Pastor Wilson starts here:
When [God] saves us, and we go on to live our lives, we know from the Scriptures what sort of thing to expect, such as the fruit of the Spirit. In cases where these are egregiously absent, and the works of the flesh are egregiously present, all said works of the flesh drunk and downtown, shooting out the street lights, the Church has the authority to declare that such a person is outside the communion of the saints. But even there, the Church does not have authority to pronounce on that person's election. That is not within our competence to know.Fair enough, right? Election is God's prerogative, but the church has the authority to exercise right judgment on disciplinary matters. Who can have a problem with that, really?
Then pastor Wilson goes on to say this:
Whether someone has a correct grasp of the gospel matters a great deal -- at his ordination exam. At the great presbyterial banquet, I wouldn't let anybody into the kitchen to cook if he did not know all about the Deity of Christ, the hypostatic union, the triune nature of God, the substitutionary death of Christ on the cross, His resurrection from the dead, and so on. But would I let people into the banquet to eat if they did not know about these things? Absolutely -- the more they come, the more we feed them. And because we keep a close eye on the cooks, we feed them good stuff. {the bold is my emphasis; italics are in the original}Well, maybe there's not so much there to grouse about. The point Pastor Wilson is making is that there is a great gap between discerning who the properly-equipped teachers are and who the faithful in Jesus Christ are. That is itself a pretty fair distinction because nobody I know is going to say that Abraham could enumerate all the nuances of Trinitarian theology without a fault, but indeed Abraham has saving faith. It would be a mistake at this point to try to force from Pastor Wilson's metaphor something he's not saying, like "and then we can say that it doesn't matter at all what you believe in order to know you are saved in the way that Jesus saves." Because at this point he has said no such thing: he's saying that we need to be stringent when we are assessing the teaching of teachers, and perhaps forgiving when we look at those who are also inside the church who haven't had time to read or write a systematic theology because our theology stinketh, too.

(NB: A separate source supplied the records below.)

(** * darmstadt: jump-host selection with failover, and the parallel fan-out

    A shallow embedding of [darmstadt/jump_host.py] and
    [darmstadt/parallel.py].

    - Python exceptions are values of [exn]: a class, the constructor
      arguments and the [__cause__] set by [raise ... from ...].  [exn]
      stands for instances of [Exception] and its subclasses, the ones an
      [except Exception] clause catches.
    - A call that may raise returns an [outcome]; a call that may also touch
      mutable state is a function [S -> outcome A * S].
    - [JumpHost] objects live in a store indexed by references, so that the
      caches written by [connect] and [docker_client] are shared between all
      holders of a reference and a newly constructed object has an identity
      of its own.
    - The libraries the code calls ([fabric], [docker], [invoke], [random])
      are the fields of the class [Externals].
    - The built-ins and the standard library ([int], tuple indexing,
      [socket.timeout], [asyncio], [concurrent.futures]) are those of
      CPython 3.11 on a 64-bit platform. *)

From Stdlib Require Import ZArith String Ascii List QArith DecimalString.
From stdpp Require Import base option list gmap strings.

Open Scope string_scope.
Open Scope list_scope.
Open Scope Z_scope.

(** ** Exceptions *)

Module Py.

(** The exception classes the two modules name, raise or meet in their tests,
    [StopIteration], and two kinds of classes a caller may define as direct
    subclasses of [Exception]: [UserException], whose instances are true as
    those of every built-in exception class are, and [FalsyException], which
    defines [__bool__] (or [__len__]) so that its instances are false. *)
Inductive pyclass : Type :=
  | Exception_
  | ArithmeticError
  | ZeroDivisionError
  | LookupError
  | IndexError
  | ValueError
  | ReferenceError
  | OSError
  | ConnectionError
  | TimeoutError
  | socket_gaierror
  | SSHException
  | AuthenticationException
  | StopIteration
  | UserException (name : string)
  | FalsyException (name : string).
(** [while (a[length - index] === 0 && length - index > 0) index++;
     if (index > 0) a.splice(-index);]
    Zero limbs are dropped from the top, the limb at index 0 stays. *)
Definition trim (l : list Z) : list Z :=
  match l with
  | [] => []
  | x :: l' => x :: strip l'
  end.

(** The inner loop of [multiply] past the limbs of [bigNumber], where it
    goes on as long as [remainder > 0]. *)
Fixpoint multiply_carry (x : Z) (result : list Z) (remainder : Z) : list Z :=
  match result with
  | [] => carry_limbs remainder
  | r :: result' =>
      if remainder >? 0 then
        let remainder := remainder + (r + x * 0) in
        Z.rem remainder base :: multiply_carry x result' (remainder / base)
      else result
  end.

(** One round of the outer loop of [multiply]: the inner loop over
    [givenNumberIndex], on the part [result] of the result array that
    starts at [index]:
    [result[index + givenNumberIndex] = (remainder +=
       (result[index + givenNumberIndex] || 0)
       + this.number[index] * (bigNumber.number[givenNumberIndex] || 0)) % base;
     remainder = Math.floor(remainder / base);] *)
Fixpoint multiply_row (x : Z) (b result : list Z) (remainder : Z) : list Z :=
  match b with
  | y :: b' =>
      let remainder := remainder + (or0 result + x * y) in
      Z.rem remainder base :: multiply_row x b' (tl result) (remainder / base)
  | [] => multiply_carry x result remainder
  end.

(** The outer loop of [multiply]; the limb at [index] is final once the
    round for [index] is over. *)
Fixpoint multiply_loop (a b result : list Z) : list Z :=
  match a with
  | [] => result
  | x :: a' =>
      match multiply_row x b result 0 with
      | [] => multiply_loop a' b []
      | r :: result' => r :: multiply_loop a' b result'
      end
  end.

(** The comparison loop of [_compare], from the top limb down, on two
    arrays of the same length given most-significant limb first. *)
Fixpoint compare_loop (sign : Z) (a b : list Z) : Z :=
  match a, b with
  | x :: a', y :: b' =>
      if x >? y then sign
      else if x <? y then sign * -1
      else compare_loop sign a' b'
  | _, _ => 0
  end.

(** ** The constructor on natives and on instances *)

(** [this.number = [0]; return;] with [sign = 1] and [rest = 0]: the value
    of [BigNumber()], [BigNumber(0)] and of every falsy argument. *)
Definition zero : BigNumber := mkBigNumber (Limbs [0]) 1 None.

(** [initialNumber instanceof BigNumber]: the limbs are copied by
    [slice()], which on a sentinel string gives the string back; the sign
    and the reference held by [rest] are copied. *)
Definition copy (initialNumber : BigNumber) : BigNumber :=
  mkBigNumber (number initialNumber) (sign initialNumber) (rest initialNumber).

(** [typeof initialNumber=="number"]:
    [while (initialNumber>0) { this.number.push(initialNumber%base);
       initialNumber=Math.floor(initialNumber/base); }]
    is the carry loop on [Math.abs(initialNumber)]; [!initialNumber]
    has caught [0] before. *)
Definition of_number (initialNumber : Z) : BigNumber :=
  if initialNumber =? 0 then zero
  else mkBigNumber (Limbs (carry_limbs (Z.abs initialNumber)))
                   (if initialNumber <? 0 then -1 else 1) None.

Definition set_number (this : BigNumber) (n : number_field) : BigNumber :=
  mkBigNumber n (sign this) (rest this).

Definition set_sign (this : BigNumber) (s : Z) : BigNumber :=
  mkBigNumber (number this) s (rest this).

But then he goes on to this:
This is the besetting sin of conservative Reformed evangelicals. They think you are not qualified to eat until you are qualified to cook. And we scratch our heads over the dismal results, and conclude that we need to pray for revival. But, as Tozer once put it, if revival means more of what we have now, we most emphatically do not need revival. We don't need revival at all, frankly. What we need is reformation. One of the prophets condemned those shepherds "who feed only themselves." And we won't have reformation in the historic evangelical world until the trained cooks stop stuffing all the food into their own pie holes, and show some kind of willingness to feed and nurture the ignorant. But we are stiff-necked, and refuse to waste any food on him. Why? He's too skinny.So Pastor Wilson's complaint here is that "conservative Reformed evangelicals", apparently, don't want to feed anybody anything about the Gospel unless they do not appear to need to know anything else about the Gospel.
The first problem with this assertion, unfortunately, is that I can't think of anybody it applies to. I am certain that Pastor Wilson's first answer would be, in a very loving way, "that is because you are a credobaptist: Let me suggest to you that credobaptism is itself a method by which the cooks are only feeding the other cooks – even if we are only talking about the souce chefs among you. To baptize only those with a confession of faith is to exclude from the benefits of the covenant, by God's view of things, those who are covenant members."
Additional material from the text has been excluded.